Mitchell Swartz’s paper, “Spatial and Temporal Resolution of Three Sites Characterizing Lattice-Assisted Nuclear Reactions (LANR),” was not presented orally, as Swartz was unable to attend the session. Nevertheless, this paper is expected to provide further confirmation of earlier research reported by Swartz and Verner. Of particular interest is further confirmation of continuance of excess heat generation (LAD) after input power is removed from the reaction.

John Dash presented on “Effects of Applied Magnetic Fields on Aqueous Electrolysis” (Dash et al.). This report builds on USN Technical Report 1862 by Dr. Frank Gordon and edited by Drs. S. Szpak and P.A. Mosier-Boss. John Dash gave an impressive oral and video presentation. In the video presentation an electrolysis cell was placed between the magnetic poles of an electromagnet so the magnetic field was normal to the electric field of electrolysis. A spiral turbulence was obvious and was demonstrated to increase both with increases in magnetic field and electrolysis. This method of investigative research can provide vital visual evidence of surface topography and reaction effects.

Neither Dr. Talbot Chubb (“D2 Fusion in Ionic Solid and Nanometal Composites”) or Dr. Scott Chubb (“Resonant Electromagnetic Interaction in Low Energy Nuclear Reactions”) were able to attend the session and with time running short Dr. Storms opted to postpone oral discussion of these papers.

He then introduced me to present on “The Alternate Atomic Model.” I introduced an alternative to the standard model of the nucleus in 1992 at ICCF3 and have since written several papers supporting that model. The concept of the model is concentric fields which result in an electron and proton constituency of the neutron complementary to the hydrogen atom. The essence of this model is the neutron internal field is the nuclear strong force. Discussion was cut short by difficulties with the Powerpoint presentation.

Dr. George Miley then discussed his paper (with Linchon Wu), “Connection of Preparata QED Theory and D-Pd-D Cluster Theory for Cold Fusion Reactions.” Connection between the Preparata proposal and Miley’s cluster model has a long history of discussion in APS meetings. There was a question in this regard but further discussion was cut short by lack of time.

While all of the presentations were phenomenal, the overall format of these spring sessions is not ideal.
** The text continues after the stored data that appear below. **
Lemma leave_inv v phs i p o v' : eisenberg_inv v phs -> phs !! i = Some (Leaving p) -> eisenberg_step i p v = (o, v') ->
  eisenberg_inv v' (<[i := left_ o]> phs).
Proof.
  intros Hinv Hi E. pose proof (e_proper _ _ Hinv _ _ Hi) as Hp. destruct p as [| | | | | |k|next|]; try done; cbn [eisenberg_step] in E.
  - repeat case_match; simplify_eq/=; (eapply step_silent; [done..|by left]).
  - simplify_eq/=. eapply step_silent; [done..|by left].
  - simplify_eq/=. by eapply step_flag.
Qed.

#[global] Instance laws : LockLaws THREAD_NUM.
Proof.
  refine {| lock_inv := eisenberg_inv; inv_enter := enter_inv; inv_leave := leave_inv |}.
  - split; [apply length_replicate..| | |]; intros i; try (intros j); intros; repeat match goal with H : replicate _ _ !! _ = Some _ |- _ =>
      apply lookup_replicate in H as [-> _] end; done.
  - intros v phs i Hinv Hi. by eapply step_silent.
  - intros v phs i Hinv Hi. eapply step_silent; [done..|by left].
  - intros v phs i j Hinv Hi Hj. destruct (decide (i = j)) as [|Hne]; [done|]. by destruct (e_pair _ _ Hinv _ _ _ _ Hi Hj Hne).
Defined.
End eisenberg.
End Eisenberg.

(** ** The sections *)

(** peterson.rs and eisenberg.rs: [GUARD] counts the threads in the section.  [sleep] is
    only a place where others run. *)
Section test.
#[local] Open Scope Z_scope.
Definition critical_test_enter : action := fun (_ : unit) (GUARD : Z) => (if GUARD =? 0 then Some tt else None, uadd GUARD 1).
Definition critical_test_claim : action := fun (_ : unit) (GUARD : Z) => (if GUARD =? 1 then Some tt else None, GUARD).
Definition critical_test_exit : action := fun (_ : unit) (GUARD : Z) => (if GUARD =? 1 then Some tt else None, usub GUARD 1).

(** The body of [thread_fn] between entering and leaving. *)
Definition critical_test : list action :=
  [critical_test_enter; critical_test_claim; critical_test_claim; critical_test_claim; critical_test_exit].
Definition test_exit_code (_ : unit) : Z := 0.

Lemma critical_test_total l c : c = 0 -> exists l' c', run_actions critical_test l c = Some (l', c') /\ c' = 0.
Proof. intros ->. by exists tt, 0. Qed.

(** The adders: [A] is read, [t] is squared 500 times, [A] is written. *)
Record adder := mkAdder { t_ : Z; cur : Z }.
Definition square (t : Z) : Z := umul t t mod 10007.
Definition squares (t : Z) : Z := Nat.iter 500 square t.
Definition read_A : action := fun (l : adder) (A : Z) => (Some (mkAdder (t_ l) A), A).
Definition work : action := fun (l : adder) (A : Z) => (Some (mkAdder (squares (t_ l)) (cur l)), A).
Definition write_A : action := fun (l : adder) (A : Z) => (Some l, uadd (cur l) 1).
Definition critical_section : list action := [read_A; work; write_A].
Definition adder_exit_code (l : adder) : Z := as_i32 (t_ l).
Definition adder_start : adder := mkAdder 2 0.

Lemma critical_section_run l c :
  run_actions critical_section l c = Some (mkAdder (squares (t_ l)) c, uadd c 1).
Proof. done. Qed.
End test.
#[local] Opaque squares.

(** What the sections of the adders add up to. *)
Lemma serial_adds n log ls c :
  serial critical_section (replicate n adder_start) 0%Z log = Some (ls, c) ->
  c = wrap 64 (Z.of_nat (length log)) /\ Forall (fun i => i < n) log /\ length ls = n /\
  forall i l, ls !! i = Some l -> t_ l = Nat.iter (count i log) squares 2%Z.
Proof.
  revert ls c. induction log as [|j log IH] using rev_ind; intros ls c; unfold serial.
  { intros [= <- <-]. split_and!; [done|done|apply length_replicate|]. by intros i l [-> _]%lookup_replicate. }
  rewrite foldl_app. cbn [foldl]. fold (serial critical_section (replicate n adder_start) 0%Z log).
  destruct (serial _ _ _ log) as [[ls' c']|] eqn:E; [|done]. destruct (IH _ _ eq_refl) as (-> & Hall & Hlen & Ht). unfold serial_step.
  cbn [mbind option_bind]. destruct (ls' !! j) as [l|] eqn:Hj; [|done]. cbn [mbind option_bind]. rewrite critical_section_run.
  intros E2. apply (inj Some), pair_equal_spec in E2 as [<- <-]. pose proof (lookup_lt_Some _ _ _ Hj) as Hlt. split_and!.
  - rewrite length_app. cbn. unfold uadd, wrap. rewrite Zplus_mod_idemp_l. f_equal. lia.
  - apply Forall_app. split; [done|]. constructor; [lia|done].
  - by rewrite length_insert.
  - intros i x. rewrite count_snoc. destruct (decide (j = i)) as [->|Hne].
    + rewrite list_lookup_insert_eq by lia. intros <-%(inj Some). cbn [t_]. rewrite (Ht i l Hj), Nat.add_1_r. done.
    + rewrite list_lookup_insert_ne by done. rewrite Nat.add_0_r. apply Ht.
Qed.

Lemma sum_indicator j n : j < n -> sum_list ((fun i => if decide (j = i) then 1 else 0) <$> seq 0 n) = 1.
Proof.
  intros Hj. assert (Hlt : forall k m, j < k -> sum_list ((fun i => if decide (j = i) then 1 else 0) <$> seq k m) = 0).
  { intros k m. revert k. induction m as [|m IH]; intros k Hk; [done|]. simpl. rewrite decide_False by lia. apply IH. lia. }
  assert (Hgen : forall k m, k <= j < k + m -> sum_list ((fun i => if decide (j = i) then 1 else 0) <$> seq k m) = 1).
  { intros k m. revert k. induction m as [|m IH]; intros k Hk; [lia|]. simpl. destruct (decide (j = k)) as [->|].
    - rewrite Hlt by lia. done.
    - apply IH. lia. }
  apply Hgen. lia.
Qed.

Lemma sum_list_add (f g h : nat -> nat) (l : list nat) :
  (forall i, h i = f i + g i) -> sum_list (h <$> l) = sum_list (f <$> l) + sum_list (g <$> l).
Proof. intros Hh. induction l as [|x l IH]; [done|]. csimpl. rewrite Hh, IH. lia. Qed.

Lemma counts_length n log : Forall (fun i => i < n) log -> length log = sum_list ((fun i => count i log) <$> seq 0 n).
Proof.
  induction log as [|j log IH] using rev_ind; intros Hall.
  { cbn. symmetry. induction (seq 0 n) as [|x l IHl]; [done|]. simpl. apply IHl. }
  apply Forall_app in Hall as [Hall [Hj _]%Forall_cons]. rewrite length_app, (IH Hall). change (length [j]) with 1.
  rewrite <- (sum_indicator j n Hj). symmetry. apply sum_list_add. intros i. apply count_snoc.
Qed.

(** ** The programs *)

Section programs.
Context `{Lock} (n : nat) `{!LockLaws n} (N : nat).

(** The states of a program with the test section and of an adder. *)
Definition test_after (schedule : list nat) : world Z unit :=
  run critical_test N test_exit_code (init n 0%Z tt) schedule.
Definition adder_after (schedule : list nat) : world Z adder :=
  run critical_section N adder_exit_code (init n 0%Z adder_start) schedule.

Lemma test_inv schedule : winv critical_test N test_exit_code n (fun c => c = 0%Z) tt 0%Z (test_after schedule).
Proof. apply winv_run; [exact critical_test_total|]. by apply winv_init. Qed.

Lemma adder_inv schedule : winv critical_section N adder_exit_code n (fun _ => True) adder_start 0%Z (adder_after schedule).
Proof. apply winv_run; [intros l c _; rewrite critical_section_run; eauto|]. by apply winv_init. Qed.

Lemma sections_exclude {C L} (section : list (@action C L)) exit_code good l0 c0 w i j t u :
  winv section N exit_code n good l0 c0 w -> w_threads w !! i = Some t -> w_threads w !! j = Some u ->
  in_section t -> in_section u -> i = j.
Proof.
  intros (Hinv & _) Hi Hj Ht Hu. eapply inv_exclusive; [exact Hinv|..]; rewrite list_lookup_fmap; [rewrite Hi|rewrite Hj]; cbn; f_equal.
  - revert Ht. unfold in_section, phase_of. by destruct (t_pc t).
  - revert Hu. unfold in_section, phase_of. by destruct (t_pc u).
Qed.

Lemma no_panic {C L} (section : list (@action C L)) exit_code good l0 c0 w i t :
  winv section N exit_code n good l0 c0 w -> w_threads w !! i = Some t -> t_pc t <> Panicked.
Proof.
  intros (_ & log & ls & c & Hz & _) Hi E. destruct (z_thread _ _ _ _ _ _ _ _ _ _ Hz i t Hi) as (l & _ & Hco & _).
  unfold consistent in Hco. by rewrite E in Hco.
Qed.

(** When all threads of an adder have exited, nothing was lost. *)
Lemma adder_total w : winv critical_section N adder_exit_code n (fun _ => True) adder_start 0%Z w ->
  (forall i t, w_threads w !! i = Some t -> done_ t) ->
  w_client w = wrap 64 (Z.of_nat N * Z.of_nat n) /\
  forall i t, w_threads w !! i = Some t -> t_pc t = Done (as_i32 (Nat.iter N squares 2%Z)).
Proof.
  intros (_ & log & ls & c & Hz & _) Hd. pose proof (serial_adds _ _ _ _ (z_run _ _ _ _ _ _ _ _ _ _ Hz)) as (Hc & Hall & Hlen & Ht).
  assert (Hcount : forall i, i < n -> count i log = N).
  { intros i Hi. rewrite <- (z_threads _ _ _ _ _ _ _ _ _ _ Hz) in Hi. apply lookup_lt_is_Some in Hi as [t Hi].
    destruct (z_thread _ _ _ _ _ _ _ _ _ _ Hz i t Hi) as (l & _ & _ & Hf & _). rewrite <- Hf. specialize (Hd i t Hi).
    unfold done_, finished in *. by destruct (t_pc t). }
  split.
  - rewrite (z_quiet _ _ _ _ _ _ _ _ _ _ Hz), Hc.
    + f_equal. rewrite (counts_length n log Hall). assert (E : (fun i => count i log) <$> seq 0 n = replicate n N).
      { symmetry. apply replicate_as_elem_of. split; [by rewrite length_fmap, length_seq|].
        intros y (i & -> & Hi%elem_of_seq)%list_elem_of_fmap. apply Hcount. lia. }
      rewrite E, sum_list_replicate. lia.
    + intros i t Hi Hin. specialize (Hd i t Hi). unfold done_, in_section in *. by destruct (t_pc t).
  - intros i t Hi. destruct (z_thread _ _ _ _ _ _ _ _ _ _ Hz i t Hi) as (l & Hl & Hco & _). specialize (Hd i t Hi).
    unfold done_, consistent in *. destruct (t_pc t) as [| | | |code|]; try done. destruct Hco as [_ ->]. f_equal. unfold adder_exit_code.
    rewrite (Ht i l Hl), Hcount; [done|]. apply lookup_lt_Some in Hl. lia.
Qed.
End programs.

(** ** What the programs do *)

(** C10: peterson.rs passes: whatever the interleaving, no assertion of the test fails and the
    two threads are never in the section together; and in every schedule that is fair,
    that is, cut into stretches in each of which both threads run at least two steps, both
    threads have exited with code 0 after as many stretches as they have steps.  [N] is
    the number of rounds, 1000 in the source. *)
Theorem peterson_test_passes N :
  (forall schedule i j t u, w_threads (test_after (H := Peterson.lock) 2 N schedule) !! i = Some t ->
    w_threads (test_after (H := Peterson.lock) 2 N schedule) !! j = Some u ->
    t_pc t <> Panicked /\ (in_section t -> in_section u -> i = j)) /\
  (forall stretches, Forall (fair (H := Peterson.lock) 2) stretches -> 2 * (N * 14 + 1) <= length stretches ->
    (fun t => t_pc t) <$> w_threads (test_after (H := Peterson.lock) 2 N (concat stretches)) = [Done 0; Done 0]).
Proof.
  split.
  - intros schedule i j t u Hi Hj. pose proof (test_inv (H := Peterson.lock) 2 N schedule) as Hw. split; [by eapply no_panic|].
    by eapply sections_exclude.
  - intros stretches Hf Hlen. set (w := test_after (H := Peterson.lock) 2 N (concat stretches)). pose proof (test_inv (H := Peterson.lock) 2 N []) as H0.
    pose proof (test_inv (H := Peterson.lock) 2 N (concat stretches)) as (_ & log & ls & c & Hz & _). fold w in Hz.
    destruct (init_rank (H := Peterson.lock) critical_test N 2 0%Z tt) as [Hr Hall].
    pose proof (fair_finish (H := Peterson.lock) critical_test N test_exit_code 2 (fun c => c = 0%Z) critical_test_total tt 0%Z
      (init 2 0%Z tt) stretches H0 Hall Hf) as Hd. rewrite Hr in Hd. specialize (Hd Hlen). fold (test_after (H := Peterson.lock) 2 N (concat stretches)) in Hd. fold w in Hd.
    pose proof (z_threads _ _ _ _ _ _ _ _ _ _ Hz) as Hn. destruct (w_threads w) as [|a [|b [|]]] eqn:E; try done. cbn.
    assert (Hcode : forall i t, w_threads w !! i = Some t -> t_pc t = Done 0).
    { intros i t Hi. destruct (z_thread _ _ _ _ _ _ _ _ _ _ Hz i t Hi) as (l & _ & Hco & _). rewrite E in Hi. specialize (Hd i t Hi).
      unfold done_, consistent in *. destruct (t_pc t); try done. by destruct Hco as [_ ->]. }
    rewrite E in Hcode. by rewrite (Hcode 0 a eq_refl), (Hcode 1 b eq_refl).
Qed.

(** A fair stretch: both threads take two steps. *)
Lemma peterson_test_passes_witness :
  (fun t => t_pc t) <$> w_threads (test_after (H := Peterson.lock) 2 1 (concat (replicate 30 [0; 0; 1; 1]))) = [Done 0; Done 0].
Proof.
  apply (proj2 (peterson_test_passes 1)); [|by vm_compute; lia]. apply Forall_replicate. intros [|[|i]] Hi; [by vm_compute; lia..|lia].
Defined.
Presentation of 15 papers in 180 minutes is impractical. This allows only 12 minutes for oral presentation and question and answer discussion, per APS policy. To maintain this schedule places undue stress on the chairperson and on oral presenters and does not encourage audience questions or allow for extensive discussion. There is a polemical relationship to be overcome between APS and cold fusion or LENR research. Only one paper was openly critical of mainstream science, although any mention of cold fusion might be viewed as negative criticism of the mainstream. Poor attendance may result from this conflict. Both mainstream science and cold fusion research could address this problem. Progress in cold nuclear physics technology, along with an increasing number of involved scientists, suggest cooperation might be mutually beneficial.